Background: Diffusion and flow matching models have become the de facto standard generators for scientific discoveries involving molecules, proteins, and DNA. To utilize them for real-world discovery tasks, the mainstream approach is to perform reward-driven fine-tuning on pre-trained flow models under KL regularization (e.g., Adjoint Matching, DiffusionNFT, Flow-GRPO) using RL or optimal control, maximizing learnable rewards such as binding affinity or QED.

Limitations of Prior Work: Many "hard" constraints in scientific discovery—such as synthetic accessibility, toxicity upper bounds, xTB energy, and physical plausibility of docking poses—are either not encoded in pre-training data or only weakly learned. While current reward-driven fine-tuning uses KL to anchor distributional drift, it cannot prove that any hard constraints are satisfied (Uehara et al., 2024a). The naive approach of "treating constraints as another weighted reward" is highly unstable in practice: the weight \(\mu\) drifts between tasks and training phases, requiring exhaustive trial-and-error tuning; furthermore, when exploration enters high-reward regions, the same \(\mu\) is often overwhelmed by the reward, resulting in "high-reward but invalid" molecules.

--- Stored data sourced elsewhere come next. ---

(* ===== verification/FwDdpManager.v ===== *)
(** * The firmware and DDP manager

    pkg/fwddp-manager/ethernetclusterconfig_controller.go: merges the cluster
    configurations that select a node into the node's configuration, one configuration for
    each device. The API server is a parameter [S]; label matching and the comparison
    [DeepDerivative] of k8s.io/apimachinery are an interface with the documented facts the
    theorems use. *)

From S2P Require Import Prelude GoStrings Utils EthernetTypes.

Local Open Scope Z_scope.

(** ** Code outside the repository *)

Class Apimachinery : Type := {
  (** [labels.Set(sel).AsSelector().Matches(labels.Set(l))] *)
  set_selector_matches : gmap string string → gmap string string → bool;
  DeepDerivative : EthernetNodeConfigSpec → EthernetNodeConfigSpec → bool;
}.

(** Every label of the set is asked for; unset fields of the first argument of
    [DeepDerivative] are not compared. *)
Class ApimachineryLaws (A : Apimachinery) : Prop := {
  set_selector_spec sel l : set_selector_matches sel l = true ↔ sel ⊆ l;
  DeepDerivative_unset s : DeepDerivative empty_EthernetNodeConfigSpec s = true;
  DeepDerivative_refl s : DeepDerivative s s = true;
}.

Record Node : Type := { node_Name : string; node_Labels : gmap string string }.

Class ManagerApi (S : Type) : Type := {
  List_EthernetClusterConfigs : M S (list EthernetClusterConfig);
  (** Nodes with the label ethernet.intel.com/intel-ethernet-present. *)
  List_Nodes : M S (list Node);
  Get_EthernetNodeConfig : string → M S EthernetNodeConfig;
  Update_EthernetNodeConfig : EthernetNodeConfig → M S unit;
  (** [Infrastructure.Status.ControlPlaneTopology] of the resource "cluster". *)
  Get_Infrastructure : M S string;
  (** Environment variables of the process. *)
  Getenv : string → string;
}.

(** [DeviceConfigContext]: from PCI addresses to configurations. *)
Notation DeviceConfigContext := (gmap string EthernetClusterConfig).

(** ** Matching *)

(** What one matching device of one configuration does to the context. *)
Definition update_context (ctx : DeviceConfigContext) (current : EthernetClusterConfig)
    (device : Device) : DeviceConfigContext :=
  match ctx !! PCIAddress device with
  | None => <[PCIAddress device := current]> ctx
  | Some previous =>
      if Priority (ecc_Spec previous) <? Priority (ecc_Spec current)
      then <[PCIAddress device := current]> ctx
      else if Priority (ecc_Spec current) =? Priority (ecc_Spec previous) then
        if CreationTimestamp previous <? CreationTimestamp current
        then <[PCIAddress device := current]> ctx
        else ctx
      else ctx
  end.

Fixpoint context_devices (current : EthernetClusterConfig) (devices : list Device)
    (ctx : DeviceConfigContext) : DeviceConfigContext :=
  match devices with
  | [] => ctx
  | device :: devices =>
      context_devices current devices
        (if Matches (ecc_DeviceSelector (ecc_Spec current)) device
         then update_context ctx current device else ctx)
  end.

Fixpoint context_configs (configs : list EthernetClusterConfig) (devices : list Device)
    (ctx : DeviceConfigContext) : DeviceConfigContext :=
  match configs with
  | [] => ctx
  | current :: configs => context_configs configs devices (context_devices current devices ctx)
  end.

Definition prepareDeviceConfigContext (nodeConfig : EthernetNodeConfig)
    (configs : list EthernetClusterConfig) : DeviceConfigContext :=
  context_configs configs (Devices (enc_Status nodeConfig)) ∅.

Section manager.
Context {S : Type} `{!Apimachinery} `{!ManagerApi S} `{!MapOrder}.
Variable NAMESPACE : string.

Definition matchConfigsForNode (node : Node) (allConfigs : list EthernetClusterConfig) :
    list EthernetClusterConfig :=
  List.filter (λ config, set_selector_matches (NodeSelector (ecc_Spec config)) (node_Labels node)) allConfigs.

(** ** pkg/utils: GetDrainSkip *)

Definition IsK8sDeployment : bool :=
  is_true_text (Getenv (IeoPrefix +:+ "GENERIC_K8S")).

Definition IsOpenshiftSno : M S bool :=
  r ← attempt Get_Infrastructure;
  match r with
  | inl _ => throw (Errorf "getting resource Infrastructure (name: %s) succeeded but object was empty")
  | inr topology => mret (String.eqb topology "SingleReplica")
  end.

Definition GetDrainSkip (nodes : list Node) : M S bool :=
  if IsK8sDeployment then mret (length nodes <=? 1)%nat else IsOpenshiftSno.

(** ** The reconciler *)

Definition getOrInitializeEthernetNodeConfig (name : string) : M S EthernetNodeConfig :=
  r ← attempt (Get_EthernetNodeConfig name);
  match r with
  | inr nc => mret nc
  | inl err =>
      if IsNotFound err then
        mret {| enc_Name := name; enc_Namespace := NAMESPACE; enc_Generation := 0;
                enc_Spec := empty_EthernetNodeConfigSpec;
                enc_Status := {| Conditions := []; Devices := [] |} |}
      else throw err
  end.

Definition match_node (node : Node) (allConfigs : list EthernetClusterConfig) :
    M S (EthernetNodeConfig * DeviceConfigContext) :=
  let nodePolicies := matchConfigsForNode node allConfigs in
  nodeConfig ← getOrInitializeEthernetNodeConfig (node_Name node);
  mret (nodeConfig, prepareDeviceConfigContext nodeConfig nodePolicies).

Definition with_Spec (nc : EthernetNodeConfig) (spec : EthernetNodeConfigSpec) : EthernetNodeConfig :=
  {| enc_Name := enc_Name nc; enc_Namespace := enc_Namespace nc; enc_Generation := enc_Generation nc;
     enc_Spec := spec; enc_Status := enc_Status nc |}.

(** The loop over the context, which appends a device and raises the flag. *)
Definition add_device (drainSkip : bool) (spec : EthernetNodeConfigSpec)
    (e : string * EthernetClusterConfig) : EthernetNodeConfigSpec :=
  {| Config := Config spec ++ [{| dnc_PCIAddress := e.1; dnc_DeviceConfig := ecc_DeviceConfig (ecc_Spec e.2) |}];
     DrainSkip := DrainSkip spec || drainSkip |}.

Definition new_spec (ctx : DeviceConfigContext) (drainSkip : bool) : EthernetNodeConfigSpec :=
  foldl (add_device drainSkip) empty_EthernetNodeConfigSpec (range_map ctx).

Definition synchronizeNodeConfigSpec (ncc : EthernetNodeConfig * DeviceConfigContext)
    (drainSkip : bool) : M S unit :=
  let '(currentNodeConfig, deviceConfigContext) := ncc in
  let newNodeConfig := with_Spec currentNodeConfig (new_spec deviceConfigContext drainSkip) in
  if DeepDerivative (enc_Spec newNodeConfig) (enc_Spec currentNodeConfig) then mret tt
  else Update_EthernetNodeConfig newNodeConfig.

Definition reconcile_node (allConfigs : list EthernetClusterConfig) (drainSkip : bool) (node : Node) : M S unit :=
  r ← attempt (match_node node allConfigs);
  match r with
  | inl _ => mret tt
  | inr configurationContext =>
      attempt (synchronizeNodeConfigSpec configurationContext drainSkip);; mret tt
  end.

Definition Reconcile : M S unit :=
  clusterConfigs ← List_EthernetClusterConfigs;
  nodes ← List_Nodes;
  drainSkip ← GetDrainSkip nodes;
  forM nodes (reconcile_node clusterConfigs drainSkip).
End manager.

Key Challenge: There is a trade-off between reward maximization and constraint satisfaction, and a fixed-weight Lagrangian cannot reliably characterize this trade-off—it neither guarantees feasibility (unless \(\mu\) exceeds an unknown threshold) nor provides a monotonic mapping from \(\mu\) to the violation amount, and it lacks the dynamics to "tighten" penalties during training.

Goal: (i) To provide a rigorous optimization formulation for constrained generative optimization (reward + KL regularization + expected constraints) and unify the subproblem of "constrained generation" when the reward is constant; (ii) To design an algorithm that automatically and provably balances rewards and constraints while staying close to the pre-trained model in terms of KL divergence.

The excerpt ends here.